By Gokul Bhagabati
New Delhi, July 17 (IANS): The team of women journalists who turned the badlands of Bundelkhand into a hub of rural journalism with the launch of an eight-page newspaper "Khabar Lahariya" 15 years ago has now completed a six-month pilot-run of Chambal Media, a rural digital media start-up that banks on a "feminist business model" for its success.
"It was started in response to the increasing penetration of internet and smartphones in rural Uttar Pradesh, and the lack of good quality, independent digital media available for rural audiences who are accessing internet and social media on their phones," said Shalini Joshi, co-founder and CEO.
Chambal Media has partnership with Khabar Lahariya to distribute and market its digital content.
"This is a huge opportunity for a rural media company, as well as to expand the brand Khabar Lahariya, which has been working to bring women into media for 15 years," Shalini said.
Disha Mullick and Kavita are the other two co-founders of the company that will follow in the footsteps of the eight-page weekly whose core principle is "apni Khabar, apni bhasha mein" (your news in your native language).
Since the inception of the newspaper project in 2002, the production and marketing of Khabar Lahariya has been dependent on a cohort of female journalists who are mostly recruited from the rural communities where the newspaper is produced and circulated.
"Chambal Media aims to enable a local authentic voice of journalism to reach the largest possible audience. We will continue to distribute news generated by women, and especially from marginalised communities like Dalits, Muslims and adivasis," Disha said.
"Chambal's organisation structure too will continue to have a unique, rural-urban staff profile of predominantly women," she noted.
"We see a feminist business model as one where profitability can be achieved while holding close to the values of independent, progressive rural news; and by a team and organisational culture that is democratic, transparent and inclusive of women from diverse socio-economic backgrounds," Shalini explained.
Inspired by the iconic Vice Media, the digital content of Chambal Media has already created ripples in some rural quarters of Bundelkhand.
For example, a video feature story about Narad -- a young boy from Tindwari in Banda district who made a helicopter from a motorcycle engine, and was arrested by the local police -- was watched by over 13,000 viewers on Facebook, in a district with 16,000 people accessing Facebook on 3G internet.

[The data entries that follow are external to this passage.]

(** Everything the identity engine takes from outside the repository:
    the wallet's libraries, the host's number/text conversions and
    [argon2.hash] with the options [argon2idHash] fixes (64 MiB, 3
    passes, 1 lane, 32 raw bytes); [None] is a rejected promise.  The
    input of [argon2.hash] is whatever value the caller holds: a string
    everywhere, except in [addChallenge] on an array [s] whose last
    element is none. *)
Class Runtime : Type := {
  runtime_crypto :: CryptoLib;
  runtime_builtins :: Builtins;
  argon2_hash : value -> string -> option (list Z)
}.

(** How a call ends: a returned boolean, a thrown exception, or (in the
    model only) a loop cut short by its step budget. *)
Inductive completion : Type :=
| Returned (b : bool)
| Thrown
| OutOfSteps.

(** The promise an [async] function hands back, once settled. *)
Inductive promise : Type :=
| Resolved (b : bool)
| Rejected
| Pending.

Inductive mined : Type :=
| Mined (signature : string) (solution : nat)
| MineFailed
| MineUnfinished.

(** The public, serialisable part of an identity ([getPublicIdentity]). *)
Record PublicIdentity : Type := {
  pi_address : string;
  pi_timestamp : number;
  pi_s : list string;
  pi_c : list number
}.

Definition to_value (p : PublicIdentity) : value :=
  JObj [ ("address", JStr (pi_address p));
         ("timestamp", JNum (pi_timestamp p));
         ("s", JArr (map JStr (pi_s p)));
         ("c", JArr (map JNum (pi_c p))) ].

(** Tampering with one field of a public identity. *)
Definition set_address (p : PublicIdentity) (a : string) : PublicIdentity :=
  {| pi_address := a; pi_timestamp := pi_timestamp p; pi_s := pi_s p; pi_c := pi_c p |}.

Definition set_timestamp (p : PublicIdentity) (t : number) : PublicIdentity :=
  {| pi_address := pi_address p; pi_timestamp := t; pi_s := pi_s p; pi_c := pi_c p |}.

Definition set_signature (p : PublicIdentity) (j : nat) (sig : string) : PublicIdentity :=
  {| pi_address := pi_address p; pi_timestamp := pi_timestamp p;
     pi_s := <[j := sig]> (pi_s p); pi_c := pi_c p |}.

(** JS arrays hold fewer than [2^32] elements. *)
Definition array_sized (p : PublicIdentity) : Prop :=
  (Z.of_nat (List.length (pi_s p)) < 2 ^ 32)%Z /\ (Z.of_nat (List.length (pi_c p)) < 2 ^ 32)%Z.

(** An upper bound on the indices at which [s[i]] can be a string. *)
Definition steps_bound (s : value) : nat :=
  match s with
  | JArr elems => List.length elems
  | JStr str => String.length str
  | JObj props => List.length props
  | _ => O
  end.

Section WithRuntime.
Context `{rt : Runtime}.

(** identity.d.ts, lines 99-109. *)
Definition argon2idHash (input : value) (salt : string) : option (list Z) :=
  argon2_hash input salt.

(** The [while (true)] loop of [mineSignature] (identity.d.ts, lines
    128-138), [fuel] attempts long.  The counter is a natural number
    here and a double in the source, which counts exactly up to [2^53]:
    the theorems on mining keep [fuel] within that bound. *)
Fixpoint mine_loop (fuel : nat) (privateKey seedHex target : string) (solution : nat)
  : mined :=
  match fuel with
  | O => MineUnfinished
  | S fuel' =>
      let signatureInput := seedHex ++ decimal solution in
      match generateSignature privateKey signatureInput with
      | None => MineFailed
      | Some signature =>
          if startsWith signature target then Mined signature solution
          else mine_loop fuel' privateKey seedHex target (S solution)
      end
  end.

(** identity.d.ts, lines 120-139. *)
Definition mineSignature (fuel : nat) (privateKey : string) (message : value)
           (difficulty challenge : nat) : mined :=
  let target := JsString.repeat "0" difficulty in
  let salt := "xe-challenge-" ++ decimal challenge in
  match argon2idHash message salt with
  | None => MineFailed
  | Some seed =>
      let seedHex := hex_of_bytes seed in
      mine_loop fuel privateKey seedHex target 0
  end.

(** The message link [i] signs, from what [verifyIdentity] holds:
    [i === 0 ? `${address}:${timestamp}` : s[i - 1]]; [None] is a
    TypeError. *)
Definition link_message (address timestamp s : value) (i : nat) : option value :=
  match i with
  | O =>
      match to_string address, to_string timestamp with
      | Some a, Some t => Some (JStr (a ++ ":" ++ t))
      | _, _ => None
      end
  | S j => get_index s j
  end.

(** The [for] loop of [verifyIdentity] (identity.d.ts, lines 256-280), from
    index [i] on.  A [signature] that is not a string has no [startsWith]
    to call. *)
Fixpoint verify_loop (fuel : nat) (address timestamp s c challenges : value) (i : nat)
  : completion :=
  match fuel with
  | O => OutOfSteps
  | S fuel' =>
      match to_number challenges with
      | None => Thrown
      | Some bound =>
          if negb (JsNumber.ltb (of_nat i) bound) then Returned true
          else
            match get_index s i, get_index c i with
            | Some (JStr signature), Some solution =>
                let target := JsString.repeat "0" (difficulty i) in
                if negb (startsWith signature target) then Returned false
                else
                  match link_message address timestamp s i with
                  | None => Thrown
                  | Some message =>
                      let salt := "xe-challenge-" ++ decimal i in
                      match argon2idHash message salt with
                      | None => Thrown
                      | Some seed =>
                          let seedHex := hex_of_bytes seed in
                          match to_string solution with
                          | None => Thrown
                          | Some text =>
                              let signatureInput := seedHex ++ text in
                              match verifySignatureAddress signatureInput signature
                                                           address with
                              | None => Thrown
                              | Some false => Returned false
                              | Some true =>
                                  verify_loop fuel' address timestamp s c challenges (S i)
                              end
                          end
                      end
                  end
            | _, _ => Thrown
            end
      end
  end.
(** A step that executes the command [c]. *)
Lemma run_step n c r t a bm m r' t' a' bm' m' s :
  (lk_fuel <= n)%nat -> after (c :: r) t a bm m s ->
  (forall s, after r t a bm m s ->
     exists s', avr109_command c n s = Ok tt s' /\ after r' t' a' bm' m' s') ->
  exists s', avr109_step n s = Ok tt s' /\ after r' t' a' bm' m' s'.
Proof.
  intros Hn H Hc. destruct (run_read n _ _ _ _ _ _ _ Hn H) as (s1 & E1 & H1).
  destruct (Hc s1 H1) as (s2 & E2 & H2).
  destruct (run_flush n _ _ _ _ _ _ Hn H2) as (s3 & E3 & H3).
  exists s3. unfold avr109_step, bind. by rewrite E1, E2, E3.
Qed.

(** The block commands restart the timeout and leave the special boot modes. *)
Lemma run_block_prologue n c r t a bm m s :
  c = ch "B" \/ c = ch "g" -> after r t a bm m s ->
  exists s', avr109_command c n s = ReadWriteMemoryBlock_minimal c n s' /\
    after r t a BM_NORMAL_BOOT m s'.
Proof.
  intros Hc H.
  exists (upd boot_mode BM_NORMAL_BOOT (upd Timeout AVR_PROGRAMMER_TIMEOUT s)).
  split; [by destruct Hc as [-> | ->]|].
  eapply run_put_mode; [done|]. by eapply run_put_timeout.
Qed.

Lemma page_with_flash a p f x :
  a mod SPM_PAGESIZE = 0 -> Z.of_nat (length p) = SPM_PAGESIZE ->
  page_with a p f x = flash_with a p f x.
Proof.
  intros Ha Hp. unfold page_with, flash_with, page, whole, SPM_PAGESIZE in *.
  destruct (Z.eqb_spec (x / 128) (a / 128)) as [E|E].
  - rewrite (proj2 (andb_true_iff _ _)) by mlia.
    rewrite (proj2 (Z.ltb_lt (x - a) _)) by mlia. done.
  - destruct (_ && _) eqn:E'; [mlia|done].
Qed.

"This is just one of a successful six-month pilot run of video news content, podcasts and memes which has taken Khabar Lahariya's local outreach to 50,000 viewers a week," Disha said.
"Our digital outreach in six months has overtaken the audience we are able to reach through print, especially a young audience. And to this audience, we are able to provide stories that other local media is unable to," Kavita added.
"With the growth of internet in rural areas, reaching the least likely consumer, for example the young rural girl, is a massive and exciting opportunity. I think it will bring hundreds of women into journalism from the villages and kasbahs of the country, as producers and consumers, but also as shareholders in a business that could take the media world by storm," Kavita said.
And inspired by the initial response, the Chambal Media team has now set their sights high.
"In three years Chambal hopes to expand to 80 districts across the Hindi belt, and from there across India and the Global South. We see this as a pioneering model in local media production and a way for independent media across the world to grow and sustain itself," Shalini said.
"Our business/revenue model involves a creative diversity of revenue streams, including advertisements, content licensing, events, consumer insights into rural markets and so on," she added.
As of now typing the word "Chambal" in Google may show you a Wikipedia page on Daku Man Singh "credited" with 1,112 robberies and 185 murders at the top, but with Chambal Media gaining traction, who knows, the results may change. The tales of bandits may one day be replaced by the stories of Narads.